# Add more than one categorical predictor

Let's explore the ability to add more than one categorical predictor to our model. This will then build into thinking through interactions. Let's load some new data. These are bike data from Philadelphia program, called [Indego](https://www.rideindego.com/about/data/). The data loaded below are from Q3 of 2023. 

Here is information about the columns in the data.

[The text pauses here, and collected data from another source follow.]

(* ===== verification/CronTicks.v ===== *)
(** * No Cron tick is skipped

    The repository of [CronRepository], the materializer of [CronMaterializer] and the SQLite store
    together.  Any number of workers poll; commands change the activations; transactions fail, or take
    effect without an answer; leases expire and pass to other workers.  Still, when the cursor of an
    activation stands at a tick, the invocation of every earlier occurrence of its schedule since the
    activation is in the store's operation journal. *)

From Stdlib Require Import Strings.Byte ZArith Lia.
From stdpp Require Import prelude strings gmap sorting list relations.
From S2P Require Import Prelude Order Codec Ulid Value StoredValue IndexKey Core Schema Release Cron Calendar Manifest.
From S2P Require Import StoreModel Batch Sql SqliteStore SqliteCommit SqliteInvariant SqliteSystem SqliteJournal.
From S2P Require Import Execution MutationSqlite CronRepository CronMaterializer.

(** ** Transactions *)

Lemma cron_txn_cases {A} o (body : CronDb -> result CronError (A * option CronDb)) db r db' :
  cron_txn o body db = (r, db') ->
  (db' = db \/ exists a, body db = Ok (a, Some db'))
  /\ forall a, r = Ok a -> exists od, body db = Ok (a, od) /\ db' = default db od.
Proof.
  destruct o as [|e|applied]; cbn [cron_txn]; [|intros [= <- <-]; by split; [left|]|].
  - destruct (body db) as [[a [db1|]]|e]; intros [= <- <-]; (split; [eauto|]); try done; intros a' [= <-]; eauto.
  - destruct (body db) as [[a [db1|]]|e]; [|intros [= <- <-]; by split; [left|]..].
    destruct applied; intros [= <- <-]; (split; [|done]); eauto.
Qed.

Section commands.
Context {UL : UlidLib} {ULL : UlidLaws}.
Variables (sha256 : bytes -> bytes) (self : CronContext).

(** A recorded command answers from its row. *)
Lemma apply_recorded context op command manifest dg db row :
  cron_operations db !! (scope_key (cx_scope context), id_to_string op) = Some row ->
  0 < co_repository_revision row -> 0 <= co_active_definitions row <= u32_max ->
  apply_inner context op command manifest dg db
  = if bool_decide (co_command_digest row <> dg) then Err CE_Conflict
    else Ok (mkCronCommandResult (co_repository_revision row) (co_active_definitions row) true, None).
Proof.
  intros Hr Hrev Hc. unfold apply_inner. rewrite Hr. case_bool_decide; [done|].
  unfold cron_positive_u64, cron_nonnegative_u32. rewrite (proj2 (Z.ltb_lt _ _)), !(proj2 (Z.leb_le _ _)) by lia. done.
Qed.

(** The changes of a command are to the activations and the disabled definitions. *)
Lemma apply_change_frame sk next command manifest db db' : apply_change sk next command manifest db = Ok db' ->
  cron_environments db' = cron_environments db /\ cron_operations db' = cron_operations db.
Proof.
  assert (forall pin rel d at_ db db', insert_activation sk next pin rel d at_ db = Ok db' ->
    cron_environments db' = cron_environments db /\ cron_operations db' = cron_operations db) as Hins.
  { unfold insert_activation. intros pin rel d at_ x y (t & _ & H)%rbind_Ok. apply rbind_Ok in H as (args & _ & H).
    destruct (bool_decide _); [done|]. by injection H as <-. }
  destruct command as [r pin bs at_|r at_|r pin bs name enabled at_], manifest as [m|]; try done; cbn [apply_change].
  - assert (cron_environments (delete_all sk db) = cron_environments db /\ cron_operations (delete_all sk db) = cron_operations db) as H0 by done.
    revert H0. generalize (delete_all sk db). induction (cron_definitions m) as [|d ds IH]; intros x H0; cbn [try_fold]; [by intros [= <-]|].
    intros (y & H1 & H)%rbind_Ok. eapply IH; [|exact H]. case_bool_decide; [by injection H1 as <-|].
    destruct (Hins _ _ _ _ _ _ H1) as [-> ->]. done.
  - by intros [= <-].
  - destruct enabled; [|by intros [= <-]]. intros (d & _ & H)%rbind_Ok. by destruct (Hins _ _ _ _ _ _ H) as [-> ->].
Qed.

(** What a command that is answered leaves in the repository. *)
Record recorded_command (context : CronContext) (op : OperationId) (command : CronCommand) (dg : bytes) (revision count : Z)
  (db db' : CronDb) : Prop := {
  rc_operation : exists row, cron_operations db' !! (scope_key (cx_scope context), id_to_string op) = Some row
    /\ co_command_digest row = dg /\ co_repository_revision row = revision /\ co_active_definitions row = count
    /\ 0 < revision /\ 0 <= count <= u32_max;
  rc_set : cron_operations db !! (scope_key (cx_scope context), id_to_string op) = None ->
    default 0 (cron_environments db !! scope_key (cx_scope context)) = expected_revision command
    /\ revision = expected_revision command + 1
    /\ cron_environments db' = <[scope_key (cx_scope context) := revision]> (cron_environments db)
    /\ count = active_definitions (scope_key (cx_scope context)) db';
  rc_replay : is_Some (cron_operations db !! (scope_key (cx_scope context), id_to_string op)) -> db' = db
}.

Lemma apply_records context op command manifest dg db res od : apply_inner context op command manifest dg db = Ok (res, od) ->
  recorded_command context op command dg (cq_repository_revision res) (cq_active_definitions res) db (default db od).
Proof.
  unfold apply_inner. destruct (cron_operations db !! _) as [row|] eqn:Eo.
  - case_bool_decide as Ed; [done|]. intros (rev & Hrev & H)%rbind_Ok. apply rbind_Ok in H as (n & Hn & [= <- <-]).
    unfold cron_positive_u64, cron_nonnegative_u32 in *. destruct (Z.ltb_spec 0 (co_repository_revision row)); [|done].
    destruct (Z.leb_spec 0 (co_active_definitions row)), (Z.leb_spec (co_active_definitions row) u32_max); try done.
    injection Hrev as <-. injection Hn as <-. split; [|congruence|done]. exists row. by split_and!.
  - intros (rev & Hrev & H)%rbind_Ok. destruct (Z.eqb_spec rev (expected_revision command)) as [Ee|]; [|done].
    apply rbind_Ok in H as (next & Hnext%ok_or_Ok & H). unfold checked_i64 in Hnext. destruct (is_i64 _); [|done].
    injection Hnext as <-. apply rbind_Ok in H as (db1 & Hc%apply_change_frame & H). destruct Hc as [E1 E2].
    apply rbind_Ok in H as (n & Hn & [= <- <-]).
    unfold cron_nonnegative_u64, cron_nonnegative_u32 in *. destruct (Z.leb_spec 0 (default 0 (cron_environments db !! scope_key (cx_scope context)))); [|done].
    injection Hrev as <-. destruct (Z.leb_spec 0 (active_definitions (scope_key (cx_scope context)) db1)),
      (Z.leb_spec (active_definitions (scope_key (cx_scope context)) db1) u32_max); try done. injection Hn as <-.
    split; cbn [default cron_operations cron_environments cq_repository_revision cq_active_definitions]; [| |rewrite Eo; by intros []].
    + eexists. split; [apply lookup_insert_eq|]. cbn. split_and!; try done; lia.
    + intros _. rewrite E1, <- Ee. done.
Qed.

(** ** Operations on the repository *)

(** Any operation of a repository, opened for any context, and any fate of its transaction. *)
Inductive repository_step (db : CronDb) : CronDb -> Prop :=
| repository_apply self' o context op command : repository_step db (snd (apply sha256 self' o context op command db))
| repository_claim self' o context worker now until limit :
    repository_step db (snd (claim_due self' o context worker now until limit db))
| repository_complete self' o context name worker generation expected next completed :
    repository_step db (snd (complete_tick self' o context name worker generation expected next completed db)).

+ **trip_id:** Locally unique integer that identifies the trip
+ **duration:** Length of trip in minutes
+ **start_time:** The date/time when the trip began, presented in ISO 8601 format in local time
+ **end_time:** The date/time when the trip ended, presented in ISO 8601 format in local time
+ **start_station:** The station ID where the trip originated (for station name and more information on each station see the Station Table)
+ **start_lat:** The latitude of the station where the trip originated
+ **start_lon:** The longitude of the station where the trip originated
+ **end_station:** The station ID where the trip terminated (for station name and more information on each station see the Station Table)
+ **end_lat:** The latitude of the station where the trip terminated
+ **end_lon:** The longitude of the station where the trip terminated
+ **bike_id:**  Locally unique integer that identifies the bike
+ **plan_duration:** The number of days that the plan the passholder is using entitles them to ride; 0 is used for a single ride plan (Walk-up)
+ **trip_route_category:** “Round Trip” for trips starting and ending at the same station or “One Way” for all other trips
+ **passholder_type:** The name of the passholder’s plan
+ **bike_type:** The kind of bike used on the trip, including standard pedal-powered bikes or electric assist bikes


In [2]:
library(tidyverse)
library(ggformula)

theme_set(theme_bw(base_size = 18))

temp <- tempfile()
download.file("https://bicycletransit.wpenginepowered.com/wp-content/uploads/2023/10/indego-trips-2023-q3.zip", temp)
bike <- readr::read_csv(unz(temp, "indego-trips-2023-q3-2.csv")) %>%
   filter(duration <= 120 & passholder_type != 'Walk-up')
unlink(temp)

head(bike)
dim(bike)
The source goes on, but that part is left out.